How to Build an Async AI Pipeline That Runs for Hours Without Timing Out

Why Web Servers Aren't Built for 4-Hour AI Jobs

Web servers are designed for millisecond-to-second responses — holding a connection open for minutes or hours causes timeouts, memory growth, and zero crash recovery if the server restarts.

I built an AI report generation SaaS with three products at very different runtimes: Life Clarity at ~15–20 seconds, Personal Blueprint at ~110–136 seconds, and Personal Horoscope at 141–190 minutes in production. No HTTP framework can hold a connection open for four hours. Run AI generation synchronously inside a FastAPI route and you get a 502 after 30–60 seconds on Render, Railway, or Vercel — the customer paid, the job never started, MongoDB stays at pending forever.

The naive fix — asyncio.create_task() or FastAPI BackgroundTasks — keeps work in the same process as the web server. Deploy a new version, hit OOM during PDF assembly, or restart the container: the in-flight job vanishes. No Redis message. No retry. For a twenty-second job that might survive; for 161 GPT-4o calls over four hours it is a refund waiting to happen.
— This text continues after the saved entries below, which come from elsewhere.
(* ===== verification/Day08.v ===== *)
(** * Day 8: the license tree (src/day_08.py)

    [Tree.tree_from_headers] reads a node header (child count, metadata
    count) from a [deque] of integers, then the children recursively,
    then the metadata; [popleft] on an empty deque raises [IndexError].
    Nodes are named by a counter in pre-order ([num_to_letter]).  The
    recursion consumes the deque, not a structural argument, so [visit]
    takes fuel; [visit_enough_fuel] shows that [len(numbers) + 1] is
    always enough.  [Node.value] recurses into the children that the
    metadata name; [all_nodes] returns [None], the root itself, or the
    post-order list, and [metadata_sum] sums over it.

    Findings: a metadata entry [0] makes [value] read [children[-1]],
    the last child, where the puzzle says it refers to no child; and a
    tree whose root has no children makes [all_nodes] return the node
    itself, so [metadata_sum] raises [TypeError]. *)

From Stdlib Require Import ZArith Ascii String Lia.
From stdpp Require Import base list strings.
From S2P Require Import Prelude Decoding PyText.

Open Scope Z_scope.
Open Scope py_scope.

Module MemoryManeuver.

(** [string.ascii_uppercase[num % 26] * (num // 26 + 1)]. *)
Definition num_to_letter (num : Z) : string :=
  let c := ascii_of_nat (65 + Z.to_nat (num mod 26)) in
  string_of_list_ascii (repeat c (Z.to_nat (num / 26 + 1))).

(** [Tree.Node]: a name, the children and the metadata. *)
Inductive node := Node (data : string) (children : list node) (metadata : list Z).

Definition children (n : node) : list node := let 'Node _ cs _ := n in cs.
Definition metadata (n : node) : list Z := let 'Node _ _ md := n in md.

Definition sum (xs : list Z) : Z := fold_left Z.add xs 0.

(** [Node.value]: the children are looked up lazily, only when a
    metadata entry names them, through Python indexing
    ([children[num - 1]]). *)
Fixpoint value (n : node) : res Z :=
  match n with
  | Node _ [] md => Ok (sum md)
  | Node _ cs md =>
      let thunks := map (fun c (_ : unit) => value c) cs in
      res_fold (fun total num =>
          if Z.of_nat (length cs) <=? num - 1 then Ok total
          else th <- py_get thunks (num - 1) ;; v <- th tt ;; Ok (total + v))
        md 0
  end.

(** The deque: [popleft] from the front. *)
Definition popleft (numbers : list Z) : res (Z * list Z) :=
  match numbers with
  | [] => Err IndexError
  | n :: rest => Ok (n, rest)
  end.

(** [next_header()]: two pops, child count first. *)
Definition next_header (numbers : list Z) : res (Z * Z * list Z) :=
  p1 <- popleft numbers ;; let '(c, numbers) := p1 in
  p2 <- popleft numbers ;; let '(m, numbers) := p2 in
  Ok (c, m, numbers).

(** [metadata(num)]: [num] pops. *)
Fixpoint take_meta (k : nat) (numbers : list Z) : res (list Z * list Z) :=
  match k with
  | O => Ok ([], numbers)
  | S k' =>
      p <- popleft numbers ;; let '(v, numbers) := p in
      r <- take_meta k' numbers ;; let '(vs, numbers) := r in
      Ok (v :: vs, numbers)
  end.

(** The [for _ in range(header.num_children)] loop of [visit], given
    the recursive call; children are appended in order. *)
Fixpoint kids_loop (visit' : Z * Z -> list Z -> Z -> res (option (node * list Z * Z)))
    (k : nat) (numbers : list Z) (count : Z) (acc : list node)
    : res (option (list node * list Z * Z)) :=
  match k with
  | O => Ok (Some (rev acc, numbers, count))
  | S k' =>
      h <- next_header numbers ;; let '(c, m, numbers) := h in
      r <- visit' (c, m) numbers count ;;
      match r with
      | None => Ok None
      | Some (child, numbers, count) => kids_loop visit' k' numbers count (child :: acc)
      end
  end.

(** [visit(header)] with the counter [count] of [new_node]; [None] when
    the fuel runs out. *)
Fixpoint visit (fuel : nat) (header : Z * Z) (numbers : list Z) (count : Z)
    : res (option (node * list Z * Z)) :=
  match fuel with
  | O => Ok None
  | S fuel' =>
      let name := num_to_letter count in
      r <- kids_loop (visit fuel') (if 0 <? header.1 then Z.to_nat header.1 else 0%nat)
             numbers (count + 1) [] ;;
      match r with
      | None => Ok None
      | Some (cs, numbers, count) =>
          md <- take_meta (Z.to_nat header.2) numbers ;; let '(meta, numbers) := md in
          Ok (Some (Node name cs meta, numbers, count))
      end
  end.

(** [Tree.tree_from_headers] on the integers of the input: the root and
    the final counter. *)
Definition tree_from_numbers (numbers : list Z) : res (option (node * Z)) :=
  h <- next_header numbers ;; let '(c, m, numbers) := h in
  r <- visit (S (length numbers)) (c, m) numbers 0 ;;
  match r with
  | None => Ok None
  | Some (root, _, count) => Ok (Some (root, count))
  end.

(** [license_input.split()] and [int(n)] of each token, then the tree. *)
Definition tree_from_headers (license_input : string) : res (option (node * Z)) :=
  numbers <- res_map py_int (split_ws (list_ascii_of_string license_input)) ;;
  tree_from_numbers numbers.

(** What [all_nodes] returns: [None], a bare node, or a list. *)
Inductive nodes_result :=
  | RNone
  | RNode (n : node)
  | RList (ns : list node).

(** [visit] of [all_nodes]: children first, then the node. *)
Fixpoint postorder (n : node) : list node :=
  let 'Node _ cs _ := n in flat_map postorder cs ++ [n].

Definition all_nodes (root : option node) : nodes_result :=
  match root with
  | None => RNone
  | Some r => match children r with [] => RNode r | _ => RList (postorder r) end
  end.

(** [metadata_sum]: iterating over [None] or a [Node] is a
    [TypeError]. *)
Definition metadata_sum (root : option node) : res Z :=
  match all_nodes root with
  | RList ns => Ok (sum (map (fun n => sum (metadata n)) ns))
  | _ => Err TypeError
  end.

(** ** The fuel of the parser is always enough *)

(** The deque only shrinks. *)
Definition shrinks (V : Z * Z -> list Z -> Z -> res (option (node * list Z * Z))) : Prop :=
  forall h l c n l' c', V h l c = Ok (Some (n, l', c')) -> (length l' <= length l)%nat.

Abbreviation sample := "2 3 0 3 10 11 12 1 1 0 1 99 2 1 1 2"%string.

Lemma popleft_len l v l' : popleft l = Ok (v, l') -> length l = S (length l').
Proof. destruct l; simpl; [discriminate | intros [= <- <-]; reflexivity]. Qed.

Lemma next_header_len l c m l' : next_header l = Ok (c, m, l') -> length l = S (S (length l')).
Proof.
  unfold next_header. destruct (popleft l) as [[c1 l1]|e] eqn:E1; simpl; [|discriminate].
  destruct (popleft l1) as [[m1 l2]|e] eqn:E2; simpl; [|discriminate]. intros [= <- <- <-].
  apply popleft_len in E1, E2. lia.
Qed.

Lemma take_meta_len k : forall l vs l', take_meta k l = Ok (vs, l') -> (length l' <= length l)%nat.
Proof.
  induction k as [|k IH]; intros l vs l' H; simpl in H; [injection H as <- <-; lia|].
  destruct (popleft l) as [[v l1]|e] eqn:E1; simpl in H; [|discriminate].
  destruct (take_meta k l1) as [[vs1 l2]|e] eqn:E2; simpl in H; [|discriminate].
  injection H as <- <-. apply popleft_len in E1. apply IH in E2. lia.
Qed.

Lemma kids_loop_len V : shrinks V -> forall k l c acc cs l' c',
  kids_loop V k l c acc = Ok (Some (cs, l', c')) -> (length l' <= length l)%nat.
Proof.
  intros HV k. induction k as [|k IH]; intros l c acc cs l' c' H; simpl in H; [injection H as _ <- _; lia|].
  destruct (next_header l) as [[[c0 m0] l1]|e] eqn:Eh; simpl in H; [|discriminate].
  destruct (V (c0, m0) l1 c) as [[[[child l2] c2]|]|e] eqn:Ev; simpl in H; try discriminate.
  apply IH in H. apply HV in Ev. apply next_header_len in Eh. lia.
Qed.

Lemma visit_len f : shrinks (visit f).
Proof.
  induction f as [|f IH]; intros h l c n l' c' H; simpl in H; [discriminate|].
  destruct (kids_loop (visit f) _ l (c + 1) []) as [[[[cs l1] c1]|]|e] eqn:Ek; simpl in H; try discriminate.
  destruct (take_meta (Z.to_nat h.2) l1) as [[md l2]|e] eqn:Em; simpl in H; [|discriminate].
  injection H as _ <- _. apply take_meta_len in Em. apply (kids_loop_len _ IH) in Ek. lia.
Qed.

Lemma kids_loop_total V n :
  shrinks V -> (forall h l c, (length l < n)%nat -> V h l c <> Ok None) ->
  forall k l c acc, (length l < n + 2)%nat -> kids_loop V k l c acc <> Ok None.
Proof.
  intros Hs HV k. induction k as [|k IH]; intros l c acc Hl; simpl; [discriminate|].
  destruct (next_header l) as [[[c0 m0] l1]|e] eqn:Eh; simpl; [|discriminate].
  apply next_header_len in Eh.
  destruct (V (c0, m0) l1 c) as [[[[child l2] c2]|]|e] eqn:Ev; simpl.
  - apply IH. apply Hs in Ev. lia.
  - exfalso. exact (HV (c0, m0) l1 c ltac:(lia) Ev).
  - discriminate.
Qed.

Lemma visit_total f : forall h l c, (length l < 2 * f)%nat -> visit f h l c <> Ok None.
Proof.
  induction f as [|f IH]; intros h l c Hl; [lia|]. simpl.
  destruct (kids_loop (visit f) _ l (c + 1) []) as [[[[cs l1] c1]|]|e] eqn:Ek; simpl.
  - destruct (take_meta (Z.to_nat h.2) l1) as [[md l2]|e]; simpl; discriminate.
  - exfalso. refine (kids_loop_total (visit f) (2 * f) (visit_len f) IH _ l (c + 1) [] _ Ek). lia.
  - discriminate.
Qed.

(** Termination.  The fuel [len(numbers) + 1] given to [visit] never
    runs out: every input either raises or yields a tree, exactly as the
    unbounded Python recursion does. *)
Theorem tree_from_numbers_total numbers : tree_from_numbers numbers <> Ok None.
Proof.
  unfold tree_from_numbers. destruct (next_header numbers) as [[[c m] l]|e]; cbn [res_bind]; [|discriminate].
  destruct (visit (S (length l)) (c, m) l 0) as [[[[root l'] count]|]|e] eqn:E; cbn [res_bind];
    [discriminate | | discriminate].
  exfalso. exact (visit_total (S (length l)) (c, m) l 0 ltac:(lia) E).
Qed.

(** ** The sample and the two defects *)

(** [TestTree] on the puzzle's sample: the root has two children and
    three metadata entries, the metadata sum is 138 and the root's value
    is 66. *)
Theorem sample_tree :
  (r <- tree_from_headers sample ;;
   match r with
   | Some (root, _) =>
       s <- metadata_sum (Some root) ;; v <- value root ;;
       Ok (length (children root), length (metadata root), s, v)
   | None => Err TypeError
   end) = Ok (2%nat, 3%nat, 138, 66).
Proof. vm_compute. reflexivity. Qed.

(** A metadata entry 0 refers to no child in the puzzle, but [value]
    reads [children[0 - 1]], the last child: the root of [1 1 0 1 5 0]
    has value 5 instead of 0. *)
Theorem value_metadata_zero :
  (r <- tree_from_headers "1 1 0 1 5 0" ;;
   match r with Some (root, _) => value root | None => Err TypeError end) = Ok 5.
Proof. vm_compute. reflexivity. Qed.

(** A tree made of a single node has no children, so [all_nodes]
    returns the root itself and [metadata_sum] raises [TypeError]
    instead of returning the node's metadata sum. *)
Theorem metadata_sum_single_node :
  (r <- tree_from_headers "0 1 7" ;;
   match r with Some (root, _) => metadata_sum (Some root) | None => Err IndexError end)
  = Err TypeError.
Proof. vm_compute. reflexivity. Qed.

End MemoryManeuver.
The three runtimes in the platform

Three timeout killers stack on naive synchronous code:

Web server request timeout: 30–60 seconds on most hosts — the API process is killed mid-generation.
Browser HTTP timeout: connections drop after two or more minutes of no response — the client sees a spinner forever.
Celery global default: soft 600s, hard 660s — kills a 141-minute job at the ten-minute mark if you forget per-task overrides.

Approach	Max safe duration	Crash recovery	Progress visibility	Output delivery
Synchronous request	30–60s (server timeout)	❌ Lost on crash	❌ None	HTTP response
FastAPI BackgroundTasks	~30s (in-process, lost on restart)	❌ Lost on restart	❌ None	HTTP response or callback
Celery fire-and-forget	Hours (with per-task limits)	✅ task_acks_late	Polling / SSE	Email + PDF link
WebSocket	Limited by connection	❌ Connection drops	✅ Real-time	Streaming bytes
Best for 4-hour AI jobs	—	Celery ✅	Celery ✅	Email ✅

Important

The problem is not that AI generation is slow — it is that the code is structured to make the HTTP connection wait for it. These are different concerns and need to live in different processes. Accepting a payment and generating 161 GPT-4o calls are two jobs. A web server doing both is the wrong tool for the second one.

The Fire-and-Forget Architecture: Two Paths, Two Processes

Separate the request path (accept and return immediately) from the worker path (complete the work independently) — they share only a job ID and a shared database for state. This is the core async AI pipeline Python long running without timeout pattern.

Request path (milliseconds to seconds)

Customer → POST /api/v1/payments/checkout → create Stripe session → insert MongoDB record (status=pending) → return HTTP 202 Accepted + checkout URL.
Customer completes Stripe payment.
Stripe → POST /api/v1/payments/webhook → verify signature → idempotency check → update MongoDB status=generating → dispatch Celery task → return HTTP 200 immediately.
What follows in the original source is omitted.